# DataSource

The DataSource submodule provides an efficient wrapper for the 
KeyFollower.Follower and KeyFollower.FrameGrabber classes. Instances of the
DataSource.DataFollower class are iterators with similar functionality to
instances of the KeyFollower.Follower class, however rather than indices they
simply produce the frames themselves.

## DataFollower


The DataFollower class requires 3 arguments:

* An instance of an h5py.File object containing the datasets of interest.
* A list of paths to **groups** containing datasets of keys.
* A list of paths to **datasets** containing the data you wish to process.

THe DataFollower also has an optional timeout argument, which defaults to 1
second unless otherwise specified. This works in exactly the same way as the
timeout for the KeyFollower.Follower class.

First we will create two small datasets (of the same size but containing different values)
 and corresponding unique key dataset to use in our example. 
 The keys will all be non-zero so we should expect to recieve
every frame of the dataset

In [None]:
from swmr_tools.KeyFollower import Follower, FrameGrabber
from swmr_tools.DataSource import DataFollower
import h5py
import numpy as np

#Create a small dataset to extract frames from
data_1 = np.random.randint(low = -10000, high = 10000, size = (2,2,5,10))
data_2 = np.random.randint(low = -10000, high = 10000, size = (2,2,5,10))
keys_1 = np.arange(1,5).reshape(2,2,1,1)

#Save data to an hdf5 File
with h5py.File("example.h5", "w", libver = "latest") as f:
    f.create_group("keys")
    f.create_group("data")
    f["keys"].create_dataset("keys_1", data = keys_1)
    f["data"].create_dataset("data_1", data = data_1)
    f["data"].create_dataset("data_2", data = data_2)

Firstly we will iterate through the frames just using the classes found in the
KeyFollower submodule.
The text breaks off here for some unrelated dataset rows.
Lemma escreve2_Some (m : list (list Z)) i j v m' :
  escreve2 m i j v = Some m' -> exists old, ler2 m i j = Some old /\ m' = mset m i j v.
Proof.
  unfold escreve2. intros H.
  destruct (ler2 m i j) as [old|]; simpl in H; [|discriminate].
  injection H as <-. eauto.
Qed.

Lemma forma_escreve2 (m : list (list Z)) i j v m' :
  escreve2 m i j v = Some m' -> map length m' = map length m.
Proof.
  intros H. destruct (escreve2_Some _ _ _ _ _ H) as (old & _ & ->). apply forma_mset.
Qed.

Lemma mesma_carga_refl g : mesma_carga g g.
Proof. split; [reflexivity|intros; reflexivity]. Qed.

Lemma mesma_carga_trans g1 g2 g3 :
  mesma_carga g1 g2 -> mesma_carga g2 g3 -> mesma_carga g1 g3.
Proof.
  intros [F1 C1] [F2 C2]. split; [congruence|].
  intros c. rewrite C2, C1. reflexivity.
Qed.

(** [aux2 = n[a][b]; n[a][b] = n[c][d]; n[c][d] = aux2;] *)
Lemma troca_carga g a b c d r : troca g a b c d = Some r -> mesma_carga g r.1.
Proof.
  unfold troca. intros H.
  destruct (ler2 g a b) as [aux2|] eqn:E1; simpl in H; [|discriminate].
  destruct (ler2 g c d) as [v|] eqn:E2; simpl in H; [|discriminate].
  destruct (escreve2 g a b v) as [g1|] eqn:E3; simpl in H; [|discriminate].
  destruct (escreve2 g1 c d aux2) as [g2|] eqn:E4; simpl in H; [|discriminate].
  injection H as <-. simpl.
  destruct (escreve2_Some _ _ _ _ _ E3) as (o1 & Ho1 & ->).
  destruct (escreve2_Some _ _ _ _ _ E4) as (o2 & Ho2 & ->).
  split; [rewrite !forma_mset; reflexivity|]. intros x.
  rewrite (ocorrencias_mset x _ c d o2 aux2 Ho2).
  rewrite (ocorrencias_mset x g a b o1 v Ho1).
  rewrite (ler2_mset g a b o1 v c d Ho1) in Ho2.
  assert (o1 = aux2) by congruence. subst o1.
  assert (o2 = v) as ->.
  { case_decide as Heq; [congruence|]. congruence. }
  lia.
Qed.

(** [aux2 = n[per][sal]; n[per][sal] = -1; n[k][l] = aux2;] into an empty
    cell [(k, l)]. *)
Lemma realoca_carga g per sal k l r :
  ler2 g k l = Some (-1) -> realoca g per sal k l = Some r -> mesma_carga g r.1.
Proof.
  unfold realoca. intros Hkl H.
  destruct (ler2 g per sal) as [aux2|] eqn:E1; simpl in H; [|discriminate].
  destruct (escreve2 g per sal (-1)) as [g1|] eqn:E3; simpl in H; [|discriminate].
  destruct (escreve2 g1 k l aux2) as [g2|] eqn:E4; simpl in H; [|discriminate].
  injection H as <-. simpl.
  destruct (escreve2_Some _ _ _ _ _ E3) as (o1 & Ho1 & ->).
  destruct (escreve2_Some _ _ _ _ _ E4) as (o2 & Ho2 & ->).
  split; [rewrite !forma_mset; reflexivity|]. intros x.
  rewrite (ocorrencias_mset x _ k l o2 aux2 Ho2).
  rewrite (ocorrencias_mset x g per sal o1 (-1) Ho1).
  rewrite (ler2_mset g per sal o1 (-1) k l Ho1) in Ho2.
  assert (o1 = aux2) by congruence. subst o1.
  assert (o2 = -1) as ->.
  { case_decide as Heq; congruence. }
  lia.
Qed.

(** [n[k][l] = n[per][sal]; n[per][sal] = -1;] into an empty cell [(k, l)]. *)
Lemma transfere_carga g per sal k l g' :
  ler2 g k l = Some (-1) -> transfere g per sal k l = Some g' -> mesma_carga g g'.
Proof.
  unfold transfere. intros Hkl H.
  destruct (ler2 g per sal) as [v|] eqn:E1; simpl in H; [|discriminate].
  destruct (escreve2 g k l v) as [g1|] eqn:E3; simpl in H; [|discriminate].
  destruct (escreve2_Some _ _ _ _ _ E3) as (o1 & Ho1 & ->).
  destruct (escreve2_Some _ _ _ _ _ H) as (o2 & Ho2 & ->).
  split; [rewrite !forma_mset; reflexivity|]. intros x.
  rewrite (ocorrencias_mset x _ per sal o2 (-1) Ho2).
  rewrite (ocorrencias_mset x g k l o1 v Ho1).
  rewrite (ler2_mset g k l o1 v per sal Ho1) in Ho2.
  assert (o1 = -1) by congruence. subst o1.
  assert (o2 = v) as ->.
  { case_decide as Heq; [congruence|]. congruence. }
  lia.
Qed.

(** ** Every move class keeps the lectures of the grid *)

(** Takes apart a hypothesis [H : ... = Some _] of the option monad:
    binds, tests and pairs, one layer at a time. *)
Ltac abre H :=
  repeat (simpl in H;
          match type of H with
          | None = Some _ => discriminate H
          | (match ?m with Some _ => _ | None => None end) = Some _ =>
              let E := fresh "E" in destruct m eqn:E; [|discriminate H]
          | (?m ≫= _) = Some _ =>
              let E := fresh "E" in destruct m eqn:E; [|discriminate H]
          | (if decide ?Q then _ else _) = Some _ =>
              let D := fresh "D" in destruct (decide Q) as [D|D]
          | (if ?b then _ else _) = Some _ =>
              let D := fresh "D" in destruct b eqn:D
          | (let '(_, _) := ?x in _) = Some _ => destruct x
          | (match ?m with _ => _ end) = Some _ =>
              let E := fresh "E" in destruct m eqn:E
          end);
  simpl in H.

Ltac fecha_carga IH :=
  match goal with
  | H : Some _ = Some _ |- _ => injection H as <-
  | H : _ = Some _ |- _ => apply IH in H
  | _ => idtac
  end;
  cbn [fst snd grade indices sorteios com_grade com_indices com_sorteios] in *;
  repeat match goal with
  | D : _ /\ _ |- _ => destruct D
  | E : (if decide ?Q then _ else _) = Some _ |- _ => destruct (decide Q)
  end;
  repeat match goal with
  | H : troca _ _ _ _ _ = Some _ |- _ => apply troca_carga in H
  | H : realoca ?g _ _ ?k ?l = Some _, E : ler2 ?g ?k ?l = Some ?c |- _ =>
      apply realoca_carga in H; [|congruence]
  | H : transfere ?g _ _ ?k ?l = Some _, E : ler2 ?g ?k ?l = Some ?c |- _ =>
      apply transfere_carga in H; [|congruence]
  end;
  eauto using mesma_carga_refl, mesma_carga_trans.

Section Carga.

Variable rand : nat -> Z.
Variable randomDouble_fp : Z -> Q -> Q -> Q.
Variable P : Instancia.

Lemma laco_trocas_carga sorteia fuel aux e e' :
  laco_trocas sorteia fuel aux e = Some e' -> mesma_carga (grade e) (grade e').
Proof.
  revert aux e. induction fuel as [|fuel IH]; intros aux e H; simpl in H.
  - abre H. fecha_carga IH.
  - abre H; fecha_carga IH.
Qed.

Lemma trocas_aleatorias_carga sorteia fuel limite e e' :
  trocas_aleatorias rand randomDouble_fp sorteia fuel limite e = Some e' ->
  mesma_carga (grade e) (grade e').
Proof. unfold trocas_aleatorias. intros H. apply laco_trocas_carga in H. exact H. Qed.

(** Proof pattern shared by the loops: induction on the fuel, one round
    of the loop taken apart, the recursive call closed by the induction
    hypothesis. *)
Ltac laco_carga :=
  match goal with
  | |- forall fuel : nat, _ =>
      induction fuel as [|fuel IH]; intros *;
      intros H; simpl in H; abre H; fecha_carga IH
  end.

Lemma laco_r2_prof_carga : forall fuel per sal e e',
  laco_r2_prof rand randomDouble_fp P fuel per sal e = Some e' ->
  mesma_carga (grade e) (grade e').
Proof. laco_carga. Qed.

Lemma laco_r2_curso_carga : forall fuel per sal e e',
  laco_r2_curso rand randomDouble_fp P fuel per sal e = Some e' ->
  mesma_carga (grade e) (grade e').
Proof. laco_carga. Qed.

Lemma laco_r6_carga : forall fuel tentativas r6_i r6_j aux3 e e',
  laco_r6 rand randomDouble_fp P fuel tentativas r6_i r6_j aux3 e = Some e' ->
  mesma_carga (grade e) (grade e').
Proof. laco_carga. Qed.

Lemma laco_r7_carga : forall fuel tentativas aux per sal aux3 e e',
  laco_r7 rand randomDouble_fp P fuel tentativas aux per sal aux3 e = Some e' ->
  mesma_carga (grade e) (grade e').
Proof. laco_carga. Qed.

Lemma laco_r8_carga : forall fuel tentativas per sal aux3 e e',
  laco_r8 rand randomDouble_fp P fuel tentativas per sal aux3 e = Some e' ->
  mesma_carga (grade e) (grade e').
Proof. laco_carga. Qed.

Lemma laco_r9_carga : forall fuel tentativas dia_destino per_fonte sala_fonte aux3 e e',
  laco_r9 rand randomDouble_fp P fuel tentativas dia_destino per_fonte sala_fonte aux3 e
  = Some e' ->
  mesma_carga (grade e) (grade e').
Proof. laco_carga. Qed.

Lemma laco_r10_carga : forall fuel tentativas aux per sal aux3 e e',
  laco_r10 rand randomDouble_fp P fuel tentativas aux per sal aux3 e = Some e' ->
  mesma_carga (grade e) (grade e').
Proof. laco_carga. Qed.

Lemma laco_r11_carga : forall fuel tentativas dia_r11 per_r11 sal_r11 aux3 e e',
  laco_r11 rand randomDouble_fp P fuel tentativas dia_r11 per_r11 sal_r11 aux3 e = Some e' ->
  mesma_carga (grade e) (grade e').
Proof. laco_carga. Qed.

Ltac mov_carga :=
  intros H;
  match type of H with ?f _ _ _ _ _ _ = Some _ => unfold f in H end;
  abre H;
  repeat match goal with
  | E : laco_r2_prof _ _ _ _ _ _ _ = Some _ |- _ => apply laco_r2_prof_carga in E
  | E : laco_r2_curso _ _ _ _ _ _ _ = Some _ |- _ => apply laco_r2_curso_carga in E
  | E : laco_r6 _ _ _ _ _ _ _ _ _ = Some _ |- _ => apply laco_r6_carga in E
  | E : laco_r7 _ _ _ _ _ _ _ _ _ _ = Some _ |- _ => apply laco_r7_carga in E
  | E : laco_r8 _ _ _ _ _ _ _ _ _ = Some _ |- _ => apply laco_r8_carga in E
  | E : laco_r9 _ _ _ _ _ _ _ _ _ _ = Some _ |- _ => apply laco_r9_carga in E
  | E : laco_r10 _ _ _ _ _ _ _ _ _ _ = Some _ |- _ => apply laco_r10_carga in E
  | E : laco_r11 _ _ _ _ _ _ _ _ _ _ = Some _ |- _ => apply laco_r11_carga in E
  | E : trocas_aleatorias _ _ _ _ _ _ = Some _ |- _ => apply trocas_aleatorias_carga in E
  end;
  fecha_carga I.

Lemma mov_r2_prof_carga fuel tentativas e e' :
  mov_r2_prof rand randomDouble_fp P fuel tentativas e = Some e' ->
  mesma_carga (grade e) (grade e').
Proof. mov_carga. Qed.

Lemma mov_r2_curso_carga fuel tentativas e e' :
  mov_r2_curso rand randomDouble_fp P fuel tentativas e = Some e' ->
  mesma_carga (grade e) (grade e').
Proof. mov_carga. Qed.

Lemma mov_r6_carga fuel tentativas e e' :
  mov_r6 rand randomDouble_fp P fuel tentativas e = Some e' ->
  mesma_carga (grade e) (grade e').
Proof. mov_carga. Qed.

Lemma mov_r7_carga fuel tentativas e e' :
  mov_r7 rand randomDouble_fp P fuel tentativas e = Some e' ->
  mesma_carga (grade e) (grade e').
Proof. mov_carga. Qed.

Lemma mov_r8_carga fuel tentativas e e' :
  mov_r8 rand randomDouble_fp P fuel tentativas e = Some e' ->
  mesma_carga (grade e) (grade e').
Proof. mov_carga. Qed.

Lemma mov_r9_carga fuel tentativas e e' :
  mov_r9 rand randomDouble_fp P fuel tentativas e = Some e' ->
  mesma_carga (grade e) (grade e').
Proof. mov_carga. Qed.

Lemma mov_r10_carga fuel tentativas e e' :
  mov_r10 rand randomDouble_fp P fuel tentativas e = Some e' ->
  mesma_carga (grade e) (grade e').
Proof. mov_carga. Qed.

Lemma mov_r11_carga fuel tentativas e e' :
  mov_r11 rand randomDouble_fp P fuel tentativas e = Some e' ->
  mesma_carga (grade e) (grade e').
Proof. mov_carga. Qed.

End Carga.

(** ** The neighbourhood generator keeps the lectures of the grid *)

Lemma ocorrencias_pos (c : Z) (g : list (list Z)) :
  c ∈ concat g <-> 0 < ocorrencias c g.
Proof.
  unfold ocorrencias. split.
  - intros H.
    assert (Hc : c ∈ filter (fun x => x = c) (concat g))
      by (apply list_elem_of_filter; split; [reflexivity|exact H]).
    destruct (filter (fun x => x = c) (concat g)) as [|y l].
    + inversion Hc.
    + simpl. lia.
  - intros H.
    destruct (filter (fun x => x = c) (concat g)) as [|y l] eqn:E.
    + simpl in H. lia.
    + assert (Hy : y ∈ filter (fun x => x = c) (concat g))
        by (rewrite E; left).
      apply list_elem_of_filter in Hy as [-> Hy]. exact Hy.
Qed.

Lemma mesma_carga_elem (g g' : list (list Z)) (x : Z) :
  mesma_carga g g' -> x ∈ concat g' -> x ∈ concat g.
Proof.
  intros [_ H] Hx. apply ocorrencias_pos. rewrite <- H.
  apply ocorrencias_pos. exact Hx.
Qed.

Lemma geraViz_carga rand randomDouble_fp P fuel T e e' :
  geraViz rand randomDouble_fp P fuel T e = Some e' ->
  mesma_carga (grade e) (grade e').
Proof.
  intros H. unfold geraViz in H. cbv zeta in H.
  repeat match type of H with
  | (if decide ?Q then _ else _) = Some _ => destruct (decide Q)
  end;
  first [ apply mov_r2_prof_carga in H | apply mov_r2_curso_carga in H
        | apply mov_r6_carga in H | apply mov_r7_carga in H
        | apply mov_r8_carga in H | apply mov_r9_carga in H
        | apply mov_r10_carga in H | apply mov_r11_carga in H
        | apply trocas_aleatorias_carga in H ];
  exact H.
Qed.

(** C10. A call of [geraViz] that completes returns a grid of the same
    dimensions in which every value (every course, and the empty mark
    [-1]) fills exactly as many cells as before the call; hence every
    cell of the new grid holds a value that the old grid already held:
    no lecture is created, duplicated or deleted by any of the eleven
    move branches. *)
Theorem geraViz_preserva_aulas rand randomDouble_fp P fuel T e e' :
  geraViz rand randomDouble_fp P fuel T e = Some e' ->
  map length (grade e') = map length (grade e)
  /\ length (grade e') = length (grade e)
  /\ (forall c, ocorrencias c (grade e') = ocorrencias c (grade e))
  /\ (forall x, x ∈ concat (grade e') -> x ∈ concat (grade e)).
Proof.
  intros H. apply geraViz_carga in H.
  split; [exact (proj1 H)|]. split.
  - rewrite <- (length_map length (grade e')), (proj1 H). apply length_map.
  - split; [exact (proj2 H)|].
    intros x. apply mesma_carga_elem. exact H.
Qed.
Because we have two datasets, we will need to use two
instances of the FrameGrabber class (one for each dataset)

In [None]:
with h5py.File("example.h5", "r") as f:
    kf = Follower(f, ["keys"], timeout = 1)
    fg = FrameGrabber("data/data_1", f)
    for key in kf:
        frame = fg.Grabber(key)
        print(f"Frame number: {key}")
        print(str(frame) + "\n")

In [None]:
with h5py.File("example.h5", "r") as f:
    kf = Follower(f, ["keys"], timeout = 1)
    fg = FrameGrabber("data/data_2", f)
    for key in kf:
        frame = fg.Grabber(key)
        print(f"Frame number: {key}")
        print(str(frame) + "\n")

Use of the DataFollower class eliminates the need for creating multiple FrameGrabber
instances. Like the KeyFollower.Follower class, instances of the DataFollower
class are iterators. Like with the KeyFollower.Follower class, we instantiate 
it with the data containing h5py.File object, and a list of paths to key containing
groups. We also pass a list of paths to datasets we want frames from.

Once we have an instance of the class, we can use it in a for loop as with any
other iterator. At each step of the iteration a list containing the frame for
each dataset is returned. The ordering of the frames is the same as the ordering
of the list of datasets.

In [None]:
with h5py.File("example.h5", "r") as f:
    df = DataFollower(f, ['keys'], ['data/data_1', 'data/data_2'])
    key = 0
    for frames in df:
        print(f"Frame: {key}")
        print(frames)
        print("")
        key += 1